1] Department of Pathology, Beth Israel Deaconess Medical Center, Harvard Medical School, Boston, Massachusetts 02215, USA. [2] The Cyrus Tang Hematology Center, Jiangsu Institute of Hematology, the First Affiliated Hospital, Soochow University, Suzhou 215123, P. R. China. [3].
1] Department of Pathology, Beth Israel Deaconess Medical Center, Harvard Medical School, Boston, Massachusetts 02215, USA. [2].
Nat Rev Cancer. 2014 Apr;14(4):233-47. doi: 10.1038/nrc3700.
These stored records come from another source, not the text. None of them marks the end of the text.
(** * Verification of the weather-data pipeline: [fetch_data.c] and [crunch_data.c]

    The two C programs of [problem_1] are embedded as Rocq functions:

    - [fetch_data.c] downloads three text pages and merges them, line by
      line, into rows [date time air_temp barometric_press wind_speed];
    - [crunch_data.c] reads those rows, stores the three value columns in
      growing [float] arrays and prints mean and median of each column.

    C objects are modelled as the code uses them: a [char] buffer is a
    [list ascii], a [float] array a list of binary32 numbers, a pointer into
    a buffer an index into the list.  An access outside the object is
    undefined behaviour in C; the embedding makes it the explicit outcome
    [OutOfBounds].  [float] is IEEE-754 binary32 with every operation
    rounded to [float] (as on SSE targets), given by [SpecFloat] at
    precision 24.  [int] is a 32-bit two's-complement integer whose
    subtraction wraps around, which is what compilers produce where C
    leaves the overflow undefined.  Plain [char] is signed.

    A block of memory holds what was asked for and no more: a block of
    [bytes] bytes has room for [bytes / sizeof(float)] floats.  What the
    programs receive from their environment is a parameter of the
    embedding: whether [malloc] and [realloc] return a block, what
    [strtof] returns, the bytes that uninitialised objects hold, and what
    libcurl does in a transfer (whether there is a handle, the pieces it
    hands to [write_mem], and the code it ends with).

    The file has three parts: the embedding of the two programs, the
    vocabulary of the statements, and the properties: lemmas, the claims
    [C1] to [C10] of the specification, and further properties [X1] to
    [X21] of the code. *)

From Stdlib Require Import String Ascii ZArith QArith Qpower Qabs Qminmax.
From Stdlib Require Import List Bool Lia DecimalString.
From Stdlib Require Import Permutation Sorted SpecFloat.
Import ListNotations.

Set Implicit Arguments.

Close Scope Q_scope.
Close Scope Z_scope.
Open Scope nat_scope.

(** ** Outcomes of running C code *)

Inductive outcome (A : Type) : Type :=
| Ok (a : A)                         (* normal completion *)
| OutOfBounds                        (* read or write outside an object *)
| Exit (status : Z) (err : string).  (* fprintf(stderr,...); exit(status) *)

Arguments Ok {A} a.
Arguments OutOfBounds {A}.
Arguments Exit {A} status err.

Definition bind {A B : Type} (m : outcome A) (k : A -> outcome B) : outcome B :=
  match m with
  | Ok a => k a
  | OutOfBounds => OutOfBounds
  | Exit st err => Exit st err
  end.
(** X5. A session never changes its settings: after any number of rounds of
    the loop, whether it ended by [break] or by an exception, the options
    [SAVE_CODE], [EXECUTE_CODE] and [DISPLAY_CODE], the mode name and the four
    mode flags, the configuration values and the system message are what
    they were at the start; and outside Script mode the target language is
    too. *)
Theorem session_keeps_settings (env : Env) (l : Locals) (rounds : nat) (s : Sys) :
  let i' := self (final (session_loop rounds env l s)) in
  settings i' = settings (self s) /\
  (SCRIPT_MODE (self s) = false ->
   INTERPRETER_LANGUAGE i' = INTERPRETER_LANGUAGE (self s)).
Proof.
  cbv zeta. split.
  - apply (session_loop_keeps (fun s' => settings (self s') = settings (self s)));
      [intros task; apply iteration_settings | by intros | done].
  - intros Hs.
    apply (session_loop_keeps
             (fun s' => SCRIPT_MODE (self s') = false /\
                        INTERPRETER_LANGUAGE (self s') = INTERPRETER_LANGUAGE (self s)));
      [| by intros | done].
    intros task. unfold iteration, build_prompt.
    apply keeps_bind; [apply keeps_bind; [apply get_mode_prompt_language |] |];
      intros ?; keeps_tac untouched.
Qed.

Lemma iteration_history_rest v env (p0 : option string) :
  keeps (fun s => history (self s) = v)
        (_clean_responses env;;
         let* folded := fold_file_data env p0 in
         let* i := get_self in
         ret (augment (INTERPRETER_LANGUAGE i) folded.1, folded.2)).
Proof. keeps_tac untouched. Qed.

Lemma generate_text_history v env prompt image :
  keeps (fun s => history (self s) = v) (generate_text env prompt image).
Proof. keeps_tac untouched. Qed.

Lemma after_generation_history v env l task prompt out :
  keeps (fun s => history (self s) = v) (after_generation env l task prompt out).
Proof. keeps_tac untouched. Qed.

(** X6. The history of the object grows by what [get_code_prompt] appends and
    by nothing else: an iteration in Code mode adds one pair, the task and
    the prompt of the mode as it was before the file data and the
    augmentations were added to it, whatever happens afterwards; an
    iteration in another mode leaves the history as it is. *)
Theorem iteration_history_entry (env : Env) (l : Locals) (task : string) (s : Sys) :
  history (self (final (iteration env l task s))) =
    if CODE_MODE (self s)
    then history (self s) ++
         [(task, "Generate the code in " +:+ INTERPRETER_LANGUAGE (self s)
                 +:+ " language for this task '" +:+ task
                 +:+ " for Operating System: " +:+ os_name l +:+ "'.")]
    else history (self s).
Proof.
  set (v := if CODE_MODE (self s) then _ else _).
  unfold iteration.
  apply (final_bind_keeps (fun s' => history (self s') = v)).
  - unfold build_prompt.
    apply (final_bind_keeps (fun s' => history (self s') = v)).
    + unfold v. destruct s as [i h]. unfold get_mode_prompt.
      rewrite final_bind. cbn [emit value final].
      rewrite final_bind. cbn [get_self value final self].
      destruct (CODE_MODE i); [by cbn |].
      destruct (SCRIPT_MODE i); [by cbn |].
      destruct (COMMAND_MODE i); [by cbn |].
      destruct (VISION_MODE i); by cbn.
    + intros p0. apply iteration_history_rest.
  - intros built. apply keeps_bind; [apply generate_text_history |].
    intros out. apply after_generation_history.
Qed.

(** ** Standard input *)

Lemma input_lines_app (l1 l2 : list Event) :
  input_lines (l1 ++ l2) = input_lines l1 ++ input_lines l2.
Proof.
  induction l1 as [|e l1 IH]; [done |].
  destruct e; cbn [app input_lines]; by rewrite ?IH.
Qed.

Lemma reads_bind {A B} (m : M A) (f : A -> M B) :
  reads m -> (forall a, reads (f a)) -> reads (bind m f).
Proof.
  intros Hm Hf s. rewrite log_bind, final_bind, input_lines_app, <- app_assoc.
  rewrite (Hm s) at 1. f_equal.
  destruct (value (m s)); [apply Hf | done].
Qed.

Lemma reads_try {A} (m : M A) (h : string -> M A) :
  reads m -> (forall msg, reads (h msg)) -> reads (try_except m h).
Proof.
  intros Hm Hh s. rewrite log_try, final_try, input_lines_app, <- app_assoc.
  rewrite (Hm s) at 1. f_equal.
  destruct (value (m s)) as [a|[msg|t]]; [done | apply Hh | done].
Qed.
F-box proteins, which are the substrate-recognition subunits of SKP1-cullin 1-F-box protein (SCF) E3 ligase complexes, have pivotal roles in multiple cellular processes through ubiquitylation and subsequent degradation of target proteins. Dysregulation of F-box protein-mediated proteolysis leads to human malignancies. Notably, inhibitors that target F-box proteins have shown promising therapeutic potential, urging us to review the current understanding of how F-box proteins contribute to tumorigenesis. As the physiological functions for many of the 69 putative F-box proteins remain elusive, additional genetic and mechanistic studies will help to define the role of each F-box protein in tumorigenesis, thereby paving the road for the rational design of F-box protein-targeted anticancer therapies.
F-box 蛋白是 SKP1-cullin1-F-box 蛋白(SCF)E3 连接酶复合物的底物识别亚基,通过靶蛋白的泛素化和随后的降解,在多种细胞过程中发挥关键作用。F-box 蛋白介导的蛋白水解的失调导致人类恶性肿瘤。值得注意的是,靶向 F-box 蛋白的抑制剂显示出有希望的治疗潜力,促使我们回顾当前对 F-box 蛋白如何促进肿瘤发生的理解。由于许多 69 种推定的 F-box 蛋白的生理功能仍然难以捉摸,因此需要进行更多的遗传和机制研究,以确定每个 F-box 蛋白在肿瘤发生中的作用,从而为合理设计针对 F-box 蛋白的抗癌治疗铺平道路。